● Problem to solve: When you reach the line containing "Definition ELLIPSIS : N := 8230%N." in the entries below, begin reproducing lines exactly, and stop once the line containing "((9 <=? c) && (c <=? 13)" is done.

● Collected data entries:
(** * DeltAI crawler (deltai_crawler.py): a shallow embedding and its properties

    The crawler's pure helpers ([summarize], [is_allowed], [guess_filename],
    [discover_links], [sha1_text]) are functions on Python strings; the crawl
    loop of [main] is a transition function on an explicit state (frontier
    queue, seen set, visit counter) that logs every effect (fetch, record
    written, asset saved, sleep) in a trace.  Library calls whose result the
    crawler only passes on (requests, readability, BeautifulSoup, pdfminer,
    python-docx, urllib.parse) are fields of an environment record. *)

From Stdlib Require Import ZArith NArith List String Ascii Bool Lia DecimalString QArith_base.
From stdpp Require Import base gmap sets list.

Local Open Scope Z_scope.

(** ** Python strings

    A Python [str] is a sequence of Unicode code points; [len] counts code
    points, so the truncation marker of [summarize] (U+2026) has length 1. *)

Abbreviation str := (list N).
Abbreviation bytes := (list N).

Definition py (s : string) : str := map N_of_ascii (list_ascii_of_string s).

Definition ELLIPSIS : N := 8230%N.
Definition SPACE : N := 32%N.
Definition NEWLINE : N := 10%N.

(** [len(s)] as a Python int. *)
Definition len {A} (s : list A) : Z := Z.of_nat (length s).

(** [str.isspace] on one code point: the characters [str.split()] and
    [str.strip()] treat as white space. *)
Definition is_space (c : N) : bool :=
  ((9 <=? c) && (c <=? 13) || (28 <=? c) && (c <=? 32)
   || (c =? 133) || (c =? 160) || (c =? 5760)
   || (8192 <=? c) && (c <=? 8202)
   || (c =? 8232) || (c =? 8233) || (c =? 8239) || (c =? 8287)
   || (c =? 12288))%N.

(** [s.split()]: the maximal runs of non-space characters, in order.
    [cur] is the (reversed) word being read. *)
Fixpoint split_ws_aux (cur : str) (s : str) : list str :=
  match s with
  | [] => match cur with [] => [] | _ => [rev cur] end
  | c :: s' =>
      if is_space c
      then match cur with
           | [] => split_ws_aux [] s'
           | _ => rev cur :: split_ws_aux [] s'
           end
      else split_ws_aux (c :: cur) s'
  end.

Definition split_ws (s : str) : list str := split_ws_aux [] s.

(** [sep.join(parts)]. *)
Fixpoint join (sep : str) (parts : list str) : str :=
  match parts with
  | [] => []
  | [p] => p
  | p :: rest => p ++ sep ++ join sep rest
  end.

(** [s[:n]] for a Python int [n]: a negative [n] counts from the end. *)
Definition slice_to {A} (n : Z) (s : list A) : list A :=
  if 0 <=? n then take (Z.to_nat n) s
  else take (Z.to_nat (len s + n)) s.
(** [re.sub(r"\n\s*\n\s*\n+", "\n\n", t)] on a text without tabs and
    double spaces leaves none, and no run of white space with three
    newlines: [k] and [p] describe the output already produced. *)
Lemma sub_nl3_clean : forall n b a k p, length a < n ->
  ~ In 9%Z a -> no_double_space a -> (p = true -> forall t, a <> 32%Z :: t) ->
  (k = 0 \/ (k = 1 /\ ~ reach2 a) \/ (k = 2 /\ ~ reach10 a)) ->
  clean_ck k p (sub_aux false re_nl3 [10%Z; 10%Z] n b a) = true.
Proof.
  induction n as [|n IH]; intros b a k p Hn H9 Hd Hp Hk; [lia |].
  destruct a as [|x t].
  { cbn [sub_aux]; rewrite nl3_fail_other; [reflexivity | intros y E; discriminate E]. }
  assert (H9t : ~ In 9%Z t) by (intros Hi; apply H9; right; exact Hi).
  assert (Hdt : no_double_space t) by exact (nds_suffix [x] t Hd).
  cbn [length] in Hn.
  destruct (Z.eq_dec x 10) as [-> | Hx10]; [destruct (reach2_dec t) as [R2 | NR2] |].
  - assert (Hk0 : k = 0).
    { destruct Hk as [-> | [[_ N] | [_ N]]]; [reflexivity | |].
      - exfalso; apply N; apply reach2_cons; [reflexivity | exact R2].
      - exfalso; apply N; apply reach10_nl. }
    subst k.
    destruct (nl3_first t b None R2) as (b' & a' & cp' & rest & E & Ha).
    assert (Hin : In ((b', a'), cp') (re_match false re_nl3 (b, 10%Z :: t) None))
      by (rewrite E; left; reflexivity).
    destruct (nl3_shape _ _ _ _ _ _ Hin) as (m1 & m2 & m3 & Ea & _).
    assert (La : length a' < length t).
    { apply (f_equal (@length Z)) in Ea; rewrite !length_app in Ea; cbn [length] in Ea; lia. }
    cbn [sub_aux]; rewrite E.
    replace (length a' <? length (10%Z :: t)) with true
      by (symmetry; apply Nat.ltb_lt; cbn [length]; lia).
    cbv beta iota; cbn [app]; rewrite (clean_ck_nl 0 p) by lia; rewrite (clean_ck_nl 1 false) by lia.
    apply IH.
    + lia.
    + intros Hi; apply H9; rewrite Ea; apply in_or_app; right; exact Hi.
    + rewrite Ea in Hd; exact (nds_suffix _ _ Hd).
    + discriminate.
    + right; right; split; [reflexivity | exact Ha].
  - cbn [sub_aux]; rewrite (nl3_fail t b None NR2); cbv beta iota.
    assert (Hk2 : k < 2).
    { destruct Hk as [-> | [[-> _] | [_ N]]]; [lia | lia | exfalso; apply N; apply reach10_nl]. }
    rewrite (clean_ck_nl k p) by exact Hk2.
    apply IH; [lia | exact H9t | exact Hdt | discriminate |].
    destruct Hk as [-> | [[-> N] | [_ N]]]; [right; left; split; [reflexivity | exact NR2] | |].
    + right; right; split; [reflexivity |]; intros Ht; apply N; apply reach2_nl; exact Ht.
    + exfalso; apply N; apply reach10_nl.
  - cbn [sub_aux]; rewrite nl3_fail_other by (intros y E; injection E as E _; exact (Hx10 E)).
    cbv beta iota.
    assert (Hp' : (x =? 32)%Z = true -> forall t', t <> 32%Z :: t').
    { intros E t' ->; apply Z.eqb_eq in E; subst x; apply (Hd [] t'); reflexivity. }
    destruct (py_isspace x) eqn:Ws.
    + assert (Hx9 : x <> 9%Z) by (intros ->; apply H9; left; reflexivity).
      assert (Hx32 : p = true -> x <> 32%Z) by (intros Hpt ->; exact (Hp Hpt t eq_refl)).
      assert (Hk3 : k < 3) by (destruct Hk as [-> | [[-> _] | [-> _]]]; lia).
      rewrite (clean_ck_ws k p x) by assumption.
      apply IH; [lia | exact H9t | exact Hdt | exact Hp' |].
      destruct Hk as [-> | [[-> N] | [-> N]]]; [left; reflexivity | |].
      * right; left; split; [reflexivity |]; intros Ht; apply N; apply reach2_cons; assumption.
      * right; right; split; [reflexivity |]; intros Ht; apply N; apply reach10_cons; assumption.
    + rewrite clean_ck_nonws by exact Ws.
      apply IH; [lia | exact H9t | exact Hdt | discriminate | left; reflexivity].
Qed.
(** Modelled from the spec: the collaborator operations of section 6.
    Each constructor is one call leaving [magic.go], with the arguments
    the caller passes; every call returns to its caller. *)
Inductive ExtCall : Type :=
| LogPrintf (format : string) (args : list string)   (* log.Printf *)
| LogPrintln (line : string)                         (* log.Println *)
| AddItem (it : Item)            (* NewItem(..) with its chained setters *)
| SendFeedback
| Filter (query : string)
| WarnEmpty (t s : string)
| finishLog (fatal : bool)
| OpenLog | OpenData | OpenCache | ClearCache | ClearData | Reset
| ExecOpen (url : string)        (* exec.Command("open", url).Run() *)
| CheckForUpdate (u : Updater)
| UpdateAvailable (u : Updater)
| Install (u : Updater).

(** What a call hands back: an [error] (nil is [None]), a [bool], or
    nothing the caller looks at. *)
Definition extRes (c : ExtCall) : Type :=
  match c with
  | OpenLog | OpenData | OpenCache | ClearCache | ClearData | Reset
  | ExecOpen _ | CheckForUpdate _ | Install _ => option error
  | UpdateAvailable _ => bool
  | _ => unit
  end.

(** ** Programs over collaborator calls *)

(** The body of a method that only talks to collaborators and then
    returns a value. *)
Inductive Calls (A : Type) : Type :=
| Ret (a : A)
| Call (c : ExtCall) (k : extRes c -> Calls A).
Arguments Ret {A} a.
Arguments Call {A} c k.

● Answer to this exercise:
Definition ELLIPSIS : N := 8230%N.
Definition SPACE : N := 32%N.
Definition NEWLINE : N := 10%N.

(** [len(s)] as a Python int. *)
Definition len {A} (s : list A) : Z := Z.of_nat (length s).

(** [str.isspace] on one code point: the characters [str.split()] and
    [str.strip()] treat as white space. *)
Definition is_space (c : N) : bool :=
  ((9 <=? c) && (c <=? 13) || (28 <=? c) && (c <=? 32)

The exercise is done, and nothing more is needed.